|
Back to Editorial Library November 1995 -- Process Engineering
By: Lynn A. Kuntz
While food products tend to undergo significantly different processes, most of them will encounter some sort of shear along the way. Sometimes shear benefits the finished product - in the form of aeration, particle reduction or individualization, for example. But often shear results in undesirable changes in the finished product or it throws up stumbling blocks to the process itself.
It is not possible to take shear out of the equation or even to predict its results. Still, knowing what shear is, where it occurs and how it helps or hinders the product or process can give a food designer an edge when it comes to getting a product to the production facility.
The shear force of a fluid system can be calculated using a number of factors, including the volume-to-surface ratio, the fluid density and viscosity, and the velocity of flow. From an engineering standpoint, these calculations are invaluable in designing the appropriate system for a given product and in determining if the existing system is appropriate for other products.
Any text dealing with process engineering and fluid handling should cover thoroughly this subject and the appropriate calculations. For reasons of available space, though, such a discussion is beyond the scope of this particular article. Furthermore, without extensive research, the numbers these calculations provide will be meaningful only in relative terms for their effect on the finished product.
Methods exist for calculating shear rate, particularly in mixing and pumping. These will differ depending on the kind of mixer used. A rotor and stator type of mixer needs a different method to calculate shear than a turbine, for example. However, the effect on the finished product can be very different even with numerically similar rates, especially with different types of equipment.

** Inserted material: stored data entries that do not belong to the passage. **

(* ===== verification/CacheSizingProps.v ===== *)
(** Theorems about sizing the expert cache: the sizes tried go strictly down, only a size that
    passed its probe is kept, and the store tells the two memory paths apart as the backing
    filled them. *)

From S2P Require Import Prelude Types Floats Manifest Slab ShardSet ExpertStore Planner CacheSizing.

(** ** The sizes tried *)

Definition descending : list Z -> Prop := StronglySorted Z.gt.

Lemma backoff_from_spec step floor_slots : 0 < step -> 0 <= floor_slots -> step + floor_slots < 2 ^ 32 ->
  forall attempts n, 0 < n < 2 ^ 32 ->
  descending (backoff_from n step floor_slots attempts) /\ (length (backoff_from n step floor_slots attempts) <= attempts)%nat /\
  Forall (fun x => Z.min n floor_slots <= x <= n) (backoff_from n step floor_slots attempts) /\
  (attempts <> 0%nat -> head (backoff_from n step floor_slots attempts) = Some n).
Proof.
  intros Hs Hf Hsum. induction attempts as [|k IH]; intros n Hn; [split_and!; [constructor|done|constructor|done]|].
  cbn [backoff_from length head]. rewrite (u32_small (step + floor_slots)) by lia.
  destruct (Z.leb_spec n floor_slots) as [Hle|Hgt]; [split_and!; [repeat constructor|cbn; lia|repeat constructor; lia|done]|].
  set (n' := if step + floor_slots <? n then u32 (n - step) else floor_slots).
  assert (Hn' : floor_slots <= n' < n) by (unfold n'; destruct (Z.ltb_spec (step + floor_slots) n); [rewrite u32_small by lia|]; lia).
  destruct (Z.eq_dec n' 0) as [E0|].
  - rewrite E0. assert (floor_slots = 0) as -> by lia. destruct k; cbn; rewrite ?Z.leb_refl.
    + split_and!; [repeat constructor|lia|repeat constructor; lia|done].
    + split_and!; [repeat constructor; lia|lia|repeat constructor; lia|done].
  - destruct (IH n') as (Hd & Hl & Hr & _); [lia|]. split_and!; [|lia| |done].
    + constructor; [done|]. eapply Forall_impl; [exact Hr|]. cbn. lia.
    + constructor; [lia|]. eapply Forall_impl; [exact Hr|]. cbn. lia.
Qed.

(** The plan of a backoff: it starts with the size wanted and goes strictly down, never below
    the floor (or below the start, when that is smaller already). *)
Lemma cache_backoff_descends start step attempts floor_slots : 0 < start < 2 ^ 32 -> 0 <= step -> 0 <= floor_slots ->
  (if step =? 0 then kCacheBackoffSlots else step) + floor_slots < 2 ^ 32 -> attempts <> 0%nat ->
  let l := cache_backoff_slots start step attempts floor_slots in
  head l = Some start /\ descending l /\ (length l <= attempts)%nat /\ Forall (fun n => Z.min start floor_slots <= n <= start) l.
Proof.
  intros Hst Hs Hf Hsum Ha l. unfold l, cache_backoff_slots. rewrite (proj2 (Z.eqb_neq start 0)) by lia.
  destruct (backoff_from_spec (if step =? 0 then kCacheBackoffSlots else step) floor_slots) with (attempts := attempts) (n := start)
    as (? & ? & ? & Hh); [destruct (Z.eqb_spec step 0); [done|lia]|done..|]. split_and!; auto.
Qed.

(** A step near [2^32] wraps the sum it is compared with, and the next size is larger. *)
Lemma backoff_step_wraps : cache_backoff_slots 300 (2 ^ 32 - 100) 2 200 = [300; 400].
Proof. vm_compute. reflexivity. Qed.

(** ** Only a probed size is kept *)

Section Probed.
Context {X : Type} (build : Z -> X -> Result unit * X) (probe : X -> Probe * X) (undo : X -> X).

Lemma probe_plan_kept backoff slot_bytes plan : forall budget x budget' x',
  probe_plan build probe undo backoff slot_bytes budget plan x = (Ret tt, budget', x') ->
  exists pre n post y z, plan = pre ++ n :: post /\ budget' = u64 (n * slot_bytes) /\ build budget' y = (Ret tt, z) /\ probe z = (ProbePassed, x') /\
    (backoff = false -> pre = []).
Proof.
  induction plan as [|n plan IH]; intros budget x budget' x' Hp; [done|]. cbn [probe_plan] in Hp.
  destruct (build (u64 (n * slot_bytes)) x) as [[[]|e] y] eqn:Eb; [|done]. destruct (probe y) as [[| |] z] eqn:Ep.
  - injection Hp as <- <-. by exists [], n, plan, x, y.
  - destruct backoff; [|done]. destruct (IH _ _ _ _ Hp) as (pre & n' & post & y' & z' & -> & ? & ? & ? & _).
    by exists (n :: pre), n', post, y', z'.
  - done.
Qed.

(** A cache that is built has passed its probe at the size its budget says.  An explicit size is
    built as asked or not at all; an automatic one is never larger than wanted. *)
Lemma probed_size_kept backoff step budget x budget' x' : 0 <= step -> step + kCacheBackoffFloor < 2 ^ 32 ->
  let want := u32 (budget_slots budget kExpertSlotBytes) in
  build_expert_cache_probed build probe undo backoff step budget x = (Ret tt, budget', x') ->
  exists n y z, budget' = n * kExpertSlotBytes /\ build budget' y = (Ret tt, z) /\ probe z = (ProbePassed, x') /\
    0 <= n <= want /\ (backoff = false -> n = want) /\ (kCacheBackoffFloor <= want -> kCacheBackoffFloor <= n).
Proof.
  intros Hs Hsum want Hb. unfold build_expert_cache_probed in Hb. fold want in Hb. case_bool_decide as Hne; [done|].
  pose proof (u32_range (budget_slots budget kExpertSlotBytes)) as Hw. fold want in Hw.
  destruct (probe_plan_kept _ _ _ _ _ _ _ Hb) as (pre & n & post & y & z & Hpl & Hbud & Hbuild & Hprobe & Hpre).
  assert (Hn : 0 <= n <= want /\ (backoff = false -> n = want) /\ (kCacheBackoffFloor <= want -> kCacheBackoffFloor <= n)).
  { destruct backoff.
    - unfold cache_backoff_slots in Hpl. destruct (Z.eqb_spec want 0) as [E|]; [by destruct pre|].
      destruct (cache_backoff_descends want step kCacheBackoffTries kCacheBackoffFloor) as (_ & _ & _ & Hall);
        [lia|done|done|destruct (Z.eqb_spec step 0); [done|lia]|done|].
      unfold cache_backoff_slots in Hall. rewrite (proj2 (Z.eqb_neq want 0)) in Hall by done.
      rewrite Hpl, Forall_app, Forall_cons in Hall. destruct Hall as (_ & Hr & _). unfold kCacheBackoffFloor in *. split_and!; [lia..|done|lia].
    - rewrite Hpre in Hpl by done. injection Hpl as Hpl <-. subst n. split_and!; [lia..|done|done]. }
  exists n, y, z. split_and!; try apply Hn; try done. rewrite Hbud. apply u64_small. unfold kExpertSlotBytes in *. lia.
Qed.
End Probed.

(** ** The two memory paths *)

Section Paths.
Context {A B : Type} `{SlabBacking A, SlabBacking B}.
#[local] Abbreviation D := (DualPathBacking A B).

(** The slabs out in order of allocation: those of path A come first. *)
Record dual_ok (d : D) (ms : list SlabMemory) : Prop := {
  du_owner : dp_owner d = imap (fun i m => (sm_host_ptr m, dp_a_slabs d <=? Z.of_nat i)) ms;
  du_count : Z.of_nat (length ms) = dp_a_slabs d + dp_b_slabs d;
  du_pos : 0 <= dp_a_slabs d /\ 0 <= dp_b_slabs d;
  du_order : dp_b_slabs d <> 0 -> dp_a d = None \/ dp_a_done d = true }.

Lemma owner_snoc (ms : list SlabMemory) (m : SlabMemory) a a' (b : bool) :
  (forall i, (i < length ms)%nat -> (a <=? Z.of_nat i) = (a' <=? Z.of_nat i)) -> (a' <=? Z.of_nat (length ms)) = b ->
  imap (fun i m => (sm_host_ptr m, a <=? Z.of_nat i)) ms ++ [(sm_host_ptr m, b)] = imap (fun i m => (sm_host_ptr m, a' <=? Z.of_nat i)) (ms ++ [m]).
Proof.
  intros Hi Hb. rewrite imap_app. cbn. rewrite Nat.add_0_r, Hb. f_equal. apply imap_ext. intros i x Hx. cbn.
  f_equal. apply Hi. by eapply lookup_lt_Some.
Qed.

Lemma allocate_b_ok (d d' : D) bytes ms r : dual_ok d ms -> Z.of_nat (length ms) + 1 < 2 ^ 32 -> dp_a d = None \/ dp_a_done d = true ->
  allocate_b d bytes = (d', r) -> match r with Ret m => dual_ok d' (ms ++ [m]) | Fail _ => dual_ok d' ms end.
Proof.
  intros [Ho Hc [Ha Hb] Hord] Hlt Hdone. unfold allocate_b. destruct (dp_b d) as [b|]; [|intros [= <- <-]; by split].
  destruct (allocate b bytes) as [b' [m|e]]; intros [= <- <-].
  - unfold inc32. split; cbn; rewrite ?(u32_small (dp_b_slabs d + 1)) by lia.
    + rewrite Ho. apply owner_snoc; [done|]. apply Z.leb_le. lia.
    + rewrite length_app. cbn. lia.
    + lia.
    + done.
  - by split.
Qed.
Lemma dual_allocate_ok (d d' : D) bytes ms r : dual_ok d ms -> Z.of_nat (length ms) + 1 < 2 ^ 32 ->
  allocate d bytes = (d', r) -> match r with Ret m => dual_ok d' (ms ++ [m]) | Fail _ => dual_ok d' ms end.
Proof.
  intros Hok Hlt. pose proof Hok as [Ho Hc [Ha Hb] Hord]. cbn [allocate DualPath_backing]. unfold dual_allocate.
  destruct (dp_a d) as [a|] eqn:Ea; [|apply allocate_b_ok; auto].
  destruct (dp_a_done d || _) eqn:Ed.
  { apply allocate_b_ok; [|done|by right]. split; try done. by right. }
  apply orb_false_iff in Ed as [Ed _]. destruct (allocate a bytes) as [a' [m|e]].
  - intros [= <- <-]. assert (Hb0 : dp_b_slabs d = 0) by (destruct (Z.eq_dec (dp_b_slabs d) 0) as [|Hn]; [done|]; destruct (Hord Hn); congruence).
    unfold inc32. split; cbn; rewrite ?(u32_small (dp_a_slabs d + 1)) by lia.
    + rewrite Ho. apply owner_snoc; [intros i Hi|]; [|apply Z.leb_gt; lia].
      rewrite !(proj2 (Z.leb_gt _ _)) by lia. done.
    + rewrite length_app. cbn. lia.
    + lia.
    + lia.
  - apply allocate_b_ok; [|done|by right]. split; try done. by right.
Qed.

Lemma alloc_slabs_dual n bytes : forall (d d' : D) acc ms e, dual_ok d acc -> Z.of_nat (length acc) + Z.of_nat n < 2 ^ 32 ->
  alloc_slabs n bytes d acc = (d', ms, e) -> dual_ok d' ms.
Proof.
  induction n as [|n IH]; intros d d' acc ms e Hok Hlt; cbn [alloc_slabs]; [by intros [= <- <- <-]|].
  destruct (allocate d bytes) as [d1 r] eqn:Ea. pose proof (dual_allocate_ok _ _ _ _ _ Hok ltac:(lia) Ea) as H1.
  destruct r as [m|err]; [|by intros [= <- <- <-]]. apply IH; [done|]. rewrite length_app. cbn. lia.
Qed.

Lemma pool_init_dual (p p' : SlabPool D) (a : option A) (b : option B) cap cfg :
  pool_init p (Some (dual_path a b cap)) cfg = (p', Ret tt) ->
  exists d, backing p' = Some d /\ dual_ok d (slabs p').
Proof.
  unfold pool_init. destruct (_ || _); [done|]. destruct (negb _); [done|]. destruct (kMaxSlab <? _); [done|].
  set (want := u32 _). pose proof (u32_range (budget_bytes cfg / u64 (slot_bytes cfg * slots_per_slab cfg))) as Hw. fold want in Hw.
  destruct (want =? 0); [done|]. destruct (alloc_slabs _ _ _ []) as [[d ms] e] eqn:Ea.
  assert (Hd : dual_ok d ms).
  { refine (alloc_slabs_dual _ _ _ _ [] _ _ _ _ Ea); [by split|]. rewrite Z2Nat.id by lia. cbn [length]. lia. }
  intros E. assert (p' = mkSlabPool (Some d) cfg ms (u64 (slot_bytes cfg * slots_per_slab cfg))
    (u32 (u32 (Z.of_nat (length ms)) * slots_per_slab cfg))) as -> by (destruct ms, e; congruence). by exists d.
Qed.

Lemma init_slots_slab {C} `{SlabBacking C} (p : SlabPool C) n ss : init_slots p n = Ret ss ->
  forall i s, ss !! i = Some s -> is_Some (slabs p !! Z.to_nat (s_slab s)).
Proof.
  revert ss. induction n as [|n IH]; intros ss E; cbn [init_slots] in E; [by injection E as <-|].
  apply bind_Ret in E as (before & Hb & (a & Ha & [= <-])%bind_Ret). intros i s [Hi|[_ Hi]]%lookup_app_Some; [by eapply IH|].
  apply list_lookup_singleton_Some in Hi as [_ <-]. cbn. unfold address in Ha. destruct (slot_count p <=? _); [done|].
  cbn [decompose] in Ha. unfold decompose in Ha. cbn [fst] in Ha. destruct (slabs p !! Z.to_nat (u16 _)); [by eexists|discriminate Ha].
Qed.
Lemma init_slots_slab_pos {C} `{SlabBacking C} (p : SlabPool C) n ss : init_slots p n = Ret ss ->
  forall i s, ss !! i = Some s -> 0 <= s_slab s.
Proof.
  revert ss. induction n as [|n IH]; intros ss E; cbn [init_slots] in E; [by injection E as <-|].
  apply bind_Ret in E as (before & Hb & (a & Ha & [= <-])%bind_Ret). intros i s [Hi|[_ Hi]]%lookup_app_Some; [by eapply IH|].
  apply list_lookup_singleton_Some in Hi as [_ <-]. cbn. apply u16_range.
Qed.
End Paths.

(** Once the cache is built, the store calls a slot's slab one of path B exactly when path B gave
    that slab: the backing fills path A first and never goes back to it. *)
Lemma cache_paths_match {A B E} `{SlabBacking A, SlabBacking B} (a : A) (b : option B) headroom cap evict spp budget ls es policy st (io : E) m ss p d :
  build_expert_cache a b headroom cap evict spp budget ls es policy st io m ss = Ret (p, d) ->
  forall i s, slots (ps_store p) !! i = Some s ->
  exists ptr path_b, dp_owner d !! Z.to_nat (s_slab s) = Some (ptr, path_b) /\ on_path_b (ps_store p) s = path_b.
Proof.
  unfold build_expert_cache. destruct (hold_reserve _ _ _) as [a' held].
  set (dual := dual_path _ _ _). set (sc := mkSlabConfig _ _ _). set (made := pool_backing dual sc). intros Hb i s Hs.
  apply bind_Ret in Hb as (st' & Hst & Hb). apply bind_Ret in Hb as (p' & Hp & E1). injection E1 as <- <-.
  unfold store_init in Hst. destruct (_ || _); [done|]. fold sc in Hst.
  destruct (pool_init _ _ sc) as [q [[]|]] eqn:Hq; [|done]. destruct (pool_init_dual _ _ _ _ _ _ Hq) as (dq & Hdq & [Ho Hc _ _]).
  assert (Hmade : made = dq) by (unfold made, pool_backing; rewrite Hq; cbn [fst]; by rewrite Hdq). rewrite Hmade in Hs |- *. clear Hmade made.
  apply bind_Ret in Hst as (sl & Hsl & E1). injection E1 as <-. unfold planner_init in Hp. destruct (bool_decide _); [done|]. destruct (negb _); [done|]. injection Hp as <-.
  assert (Hs' : sl !! i = Some s) by (destruct evict; exact Hs). destruct (init_slots_slab _ _ _ Hsl i s Hs') as [x Hx].
  pose proof (init_slots_slab_pos _ _ _ Hsl i s Hs') as Hpos.
  exists (sm_host_ptr x), (dp_a_slabs dq <=? s_slab s). split; [|destruct evict; reflexivity].
  change (dp_owner (dq <| dp_a ::= fmap (fun a => foldl release a held) |>)) with (dp_owner dq).
  rewrite Ho, list_lookup_imap, Hx. cbn. by rewrite Z2Nat.id.
Qed.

"The process may be imparting the same order of magnitude of shear, but things like duration of exposure to the shear may have a large effect, or the volume of the product exposed to the shear can vary with the piece of equipment used," points out Dale Spridco, product manager, fabricated products and tanks, APV Crepaco, Inc., Lake Mills, WI.
"The analytical methods are very helpful to determine the appropriate equipment and horsepower requirements for a product," notes Spridco. "But the effect on the product is best determined by a reasonably large scale test. We've found that labscale equipment doesn't scale-up very well in terms of production, so we test in the pilot plant - 300 gallons as opposed to 3 liters. In going from 300 gallons to 1,500 gallons, you can scale-up reasonably well with certain precautions - things like tip velocities, for example."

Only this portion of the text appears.